►

(** * react-time-picker: the segmented time input ([TimeInput.tsx])

    A shallow embedding of the keystroke router, the value reconciler and
    the format tokenizer of [TimeInput], with the JavaScript primitives
    they rely on ([Number], truthiness, [||], [&&], string slices). *)

From Stdlib Require Import String Ascii List ZArith QArith Bool Lia Arith.
From Stdlib Require Import DecimalString.
Import ListNotations.

Local Close Scope Q_scope.
Local Open Scope string_scope.
Local Open Scope bool_scope.

(* ================================================================== *)
(** ** JavaScript primitives *)
(* ================================================================== *)

Module JS.

(** Strings are sequences of code units below 256 ([string] of the
    standard library); [length] counts them. *)

(** A JavaScript number.  Finite values are kept as exact rationals: the
    binary64 rounding of non-integers, and overflow and underflow, are
    not part of this model, which agrees with the engine on every
    integer below 2^53; the component computes with such integers. *)
Inductive number :=
| NaN
| Finite (q : Q)
| Infinity (negative : bool).

Definition isNaN (n : number) : bool :=
  match n with NaN => true | _ => false end.

Definition Qlt_bool (x y : Q) : bool := negb (Qle_bool y x).

(** [a < b]; every comparison with [NaN] is false. *)
Definition lt (a b : number) : bool :=
  match a, b with
  | NaN, _ | _, NaN => false
  | Finite x, Finite y => Qlt_bool x y
  | Finite _, Infinity neg => negb neg
  | Infinity neg, Finite _ => neg
  | Infinity n1, Infinity n2 => n1 && negb n2
  end.

Definition gt (a b : number) : bool := lt b a.

Definition Qsign_neg (q : Q) : bool := Qlt_bool q 0.

Definition mul (a b : number) : number :=
  match a, b with
  | NaN, _ | _, NaN => NaN
  | Finite x, Finite y => Finite (Qred (x * y))
  | Finite x, Infinity neg | Infinity neg, Finite x =>
      if Qeq_bool x 0 then NaN else Infinity (xorb neg (Qsign_neg x))
  | Infinity n1, Infinity n2 => Infinity (xorb n1 n2)
  end.

Definition ofZ (z : Z) : number := Finite (inject_Z z).

(** *** [Number(string)]: StringToNumber *)

Definition code (c : ascii) : Z := Z.of_N (N_of_ascii c).

(** WhiteSpace and LineTerminator code units below 256. *)
Definition isWhiteSpace (c : ascii) : bool :=
  let n := code c in
  ((9 <=? n) && (n <=? 13) || (n =? 32) || (n =? 160))%Z.

Fixpoint trimStart (cs : list ascii) : list ascii :=
  match cs with
  | c :: cs' => if isWhiteSpace c then trimStart cs' else cs
  | [] => []
  end.

Definition trim (cs : list ascii) : list ascii :=
  rev (trimStart (rev (trimStart cs))).

Definition digitValue (c : ascii) : option Z :=
  let n := code c in
  (if (48 <=? n) && (n <=? 57) then Some (n - 48)
   else if (97 <=? n) && (n <=? 102) then Some (n - 87)
   else if (65 <=? n) && (n <=? 70) then Some (n - 55)
   else None)%Z.

Definition isDecimalDigit (c : ascii) : bool :=
  let n := code c in ((48 <=? n) && (n <=? 57))%Z.

Fixpoint digits (base : Z) (cs : list ascii) (acc : Z) : option Z :=
  match cs with
  | [] => Some acc
  | c :: cs' =>
      match digitValue c with
      | Some d => if (d <? base)%Z then digits base cs' (acc * base + d)%Z else None
      | None => None
      end
  end.

(** One or more digits of the base. *)
Definition digits1 (base : Z) (cs : list ascii) : option Z :=
  match cs with [] => None | _ => digits base cs 0 end.

Fixpoint spanDigits (cs : list ascii) : list ascii * list ascii :=
  match cs with
  | c :: cs' =>
      if isDecimalDigit c
      then let (d, r) := spanDigits cs' in (c :: d, r)
      else ([], cs)
  | [] => ([], [])
  end.

Definition parseExponent (cs : list ascii) : option Z :=
  match cs with
  | [] => Some 0%Z
  | e :: r =>
      if (Ascii.eqb e "e" || Ascii.eqb e "E")%char then
        match r with
        | "+"%char :: d => digits1 10 d
        | "-"%char :: d => option_map Z.opp (digits1 10 d)
        | d => digits1 10 d
        end
      else None
  end.

Definition parseUnsignedDecimal (cs : list ascii) : option number :=
  if String.eqb (string_of_list_ascii cs) "Infinity" then Some (Infinity false)
  else
    let (ip, r1) := spanDigits cs in
    let (fp, r2) := match r1 with
                    | "."%char :: t => spanDigits t
                    | _ => ([], r1)
                    end in
    match ip, fp with
    | [], [] => None
    | _, _ =>
        match parseExponent r2, digits 10 (ip ++ fp) 0 with
        | Some e, Some m =>
            Some (Finite (Qred (inject_Z m * Qpower 10 (e - Z.of_nat (List.length fp)))))
        | _, _ => None
        end
    end.

Definition negate (n : number) : number :=
  match n with
  | NaN => NaN
  | Finite q => Finite (Qred (- q))
  | Infinity neg => Infinity (negb neg)
  end.

Definition parseDecimal (cs : list ascii) : option number :=
  match cs with
  | "+"%char :: r => parseUnsignedDecimal r
  | "-"%char :: r => option_map negate (parseUnsignedDecimal r)
  | _ => parseUnsignedDecimal cs
  end.

Definition parseNonDecimal (cs : list ascii) : option number :=
  match cs with
  | "0"%char :: p :: r =>
      let base := (if Ascii.eqb p "x" || Ascii.eqb p "X" then Some 16
                   else if Ascii.eqb p "o" || Ascii.eqb p "O" then Some 8
                   else if Ascii.eqb p "b" || Ascii.eqb p "B" then Some 2
                   else None)%char%Z in
      match base with
      | Some b => option_map ofZ (digits1 b r)
      | None => None
      end
  | _ => None
  end.

(** [Number(s)] for a string [s]. *)
Definition Number (s : string) : number :=
  match trim (list_ascii_of_string s) with
  | [] => ofZ 0
  | cs =>
      match parseNonDecimal cs with
      | Some n => n
      | None => match parseDecimal cs with Some n => n | None => NaN end
      end
  end.

(** *** Values of mixed type: [string | number | undefined] *)

Inductive value :=
| Undefined
| Str (s : string)
| Num (n : number).

Definition numberTruthy (n : number) : bool :=
  match n with
  | NaN => false
  | Finite q => negb (Qeq_bool q 0)
  | Infinity _ => true
  end.

Definition stringTruthy (s : string) : bool :=
  match s with EmptyString => false | _ => true end.

(** ToBoolean. *)
Definition truthy (v : value) : bool :=
  match v with
  | Undefined => false
  | Str s => stringTruthy s
  | Num n => numberTruthy n
  end.

(** [a || b] and [a && b]. *)
Definition or (a b : value) : value := if truthy a then a else b.
Definition and (a b : value) : value := if truthy a then b else a.

(** [Number(v)]. *)
Definition ToNumber (v : value) : number :=
  match v with
  | Undefined => NaN
  | Str s => Number s
  | Num n => n
  end.

(** *** String methods *)

(** [s.slice(0, -1)] *)
Definition sliceDropLast (s : string) : string :=
  string_of_list_ascii (removelast (list_ascii_of_string s)).

(** [s.slice(-2)] *)
Definition sliceLast2 (s : string) : string :=
  let n := String.length s in substring (n - 2) 2 s.
(** C5, counterexample: a planner note that has no workflow state and
    is due at the current Manila time is listed; absence of the state
    does not exclude it. *)
Lemma note_without_state_is_listed :
  getitem Sample.stateless_note "workflow_state"
  = Raise (KeyError "workflow_state")
  /\ get Sample.stateless_note "workflow_state" = Ok VNone
  /\ exists t,
       Sample.aggregate (VList [Sample.stateless_note]) (VList []) [] = Ok [t]
       /\ type t = "Planner Note"
       /\ raw t = Sample.stateless_note
       /\ due_date t = Sample.now_manila.
Proof.
  split; [reflexivity|]. split; [reflexivity|].
  eexists. split; [vm_compute; reflexivity|].
  repeat split; reflexivity.
Qed.

(** *** Normalisation: an aware timestamp, a naive one, a bare date *)

Example three_shapes_due_dates :
  map (fun t => (type t, isoformat (due_date t))) Sample.three_shapes_tasks =
  [("Planner Note", "2025-01-10T12:30:00");
   ("Calendar Event", "2025-01-11T08:00:00");
   ("Calendar Event", "2025-01-12T08:00:00");
   ("Assignment", "2025-01-13T08:00:00")].
Proof. vm_compute. reflexivity. Qed.

Lemma due_dates_in_reference_zone_witness :
  Sample.aggregate Sample.three_shapes_notes Sample.three_shapes_events
    Sample.three_shapes_assignments = Ok Sample.three_shapes_tasks
  /\ forall t, In t Sample.three_shapes_tasks ->
       tzinfo (due_date t) = None /\
       (exists v d,
          source_date t = Ok v /\ isoparse_sample v = Ok d /\
          wall (due_date t) = instant d + Sample.manila (instant d)) /\
       le Sample.now_manila (due_date t) = true /\
       (exists fm, CanvasTUI.bound_manila Sample.manila Sample.future = Ok fm
                   /\ le (due_date t) fm = true).
Proof.
  assert (H : Sample.aggregate Sample.three_shapes_notes
                Sample.three_shapes_events Sample.three_shapes_assignments
              = Ok Sample.three_shapes_tasks)
    by (vm_compute; reflexivity).
  exact (conj H (due_dates_in_reference_zone Sample.py_format isoparse_sample
                   Sample.manila Sample.canvas _ _ _ _ _ _ _ H)).
Defined.

(** *** The lower bound of the window *)

Lemma lower_bound_is_now_witness :
  Sample.aggregate Sample.three_shapes_notes Sample.three_shapes_events
    Sample.three_shapes_assignments = Ok Sample.three_shapes_tasks
  /\ (forall t, In t Sample.three_shapes_tasks ->
        (type t = "Planner Note" \/ type t = "Calendar Event" \/
         type t = "Assignment") /\
        le Sample.now_manila (due_date t) = true)
  /\ (forall cutoff' x x',
        CanvasTUI.bound_manila Sample.manila Sample.cutoff = Ok x ->
        CanvasTUI.bound_manila Sample.manila cutoff' = Ok x' ->
        CanvasTUI.aggregate Sample.py_format isoparse_sample Sample.manila
          Sample.canvas Sample.now_manila cutoff' Sample.future
          Sample.three_shapes_notes Sample.three_shapes_events
          Sample.three_shapes_assignments
        = Ok Sample.three_shapes_tasks).
Proof.
  assert (H : Sample.aggregate Sample.three_shapes_notes
                Sample.three_shapes_events Sample.three_shapes_assignments
              = Ok Sample.three_shapes_tasks)
    by (vm_compute; reflexivity).
  exact (conj H (lower_bound_is_now Sample.py_format isoparse_sample
                   Sample.manila Sample.canvas _ _ _ _ _ _ _ H)).
Defined.

(** C8, counterexample: one item of each kind, due one day before the
    current Manila time, later than the converted 30-day cutoff and
    earlier than now.  None of the three loops lists it: no loop has
    the cutoff as its lower bound. *)
Lemma yesterday_is_listed_by_no_loop :
  exists d due cutoff_manila,
    isoparse_sample (VStr "2025-01-09T04:00:00Z") = Ok d /\
    CanvasTUI.to_manila_naive Sample.manila d = Ok due /\
    CanvasTUI.bound_manila Sample.manila Sample.cutoff = Ok cutoff_manila /\
    le cutoff_manila due = true /\
    lt due Sample.now_manila = true /\
    Sample.aggregate
      (VList [Sample.note 1 "Pay fees" "2025-01-09T04:00:00Z"])
      (VList []) [] = Ok [] /\
    Sample.aggregate (VList [])
      (VList [Sample.event 2 "Seminar" "2025-01-09T04:00:00Z"]) [] = Ok [] /\
    Sample.aggregate (VList []) (VList [])
      [Sample.assignment 4 5 "Essay" "2025-01-09T04:00:00Z"] = Ok [].
Proof.
  do 3 eexists.
  repeat split; try (vm_compute; reflexivity).
Qed.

◄

[Exercise prompt]
Please copy each line of the records above in which the word "current" can be found.

[Solution]
    is due at the current Manila time is listed; absence of the state
    current Manila time, later than the converted 30-day cutoff and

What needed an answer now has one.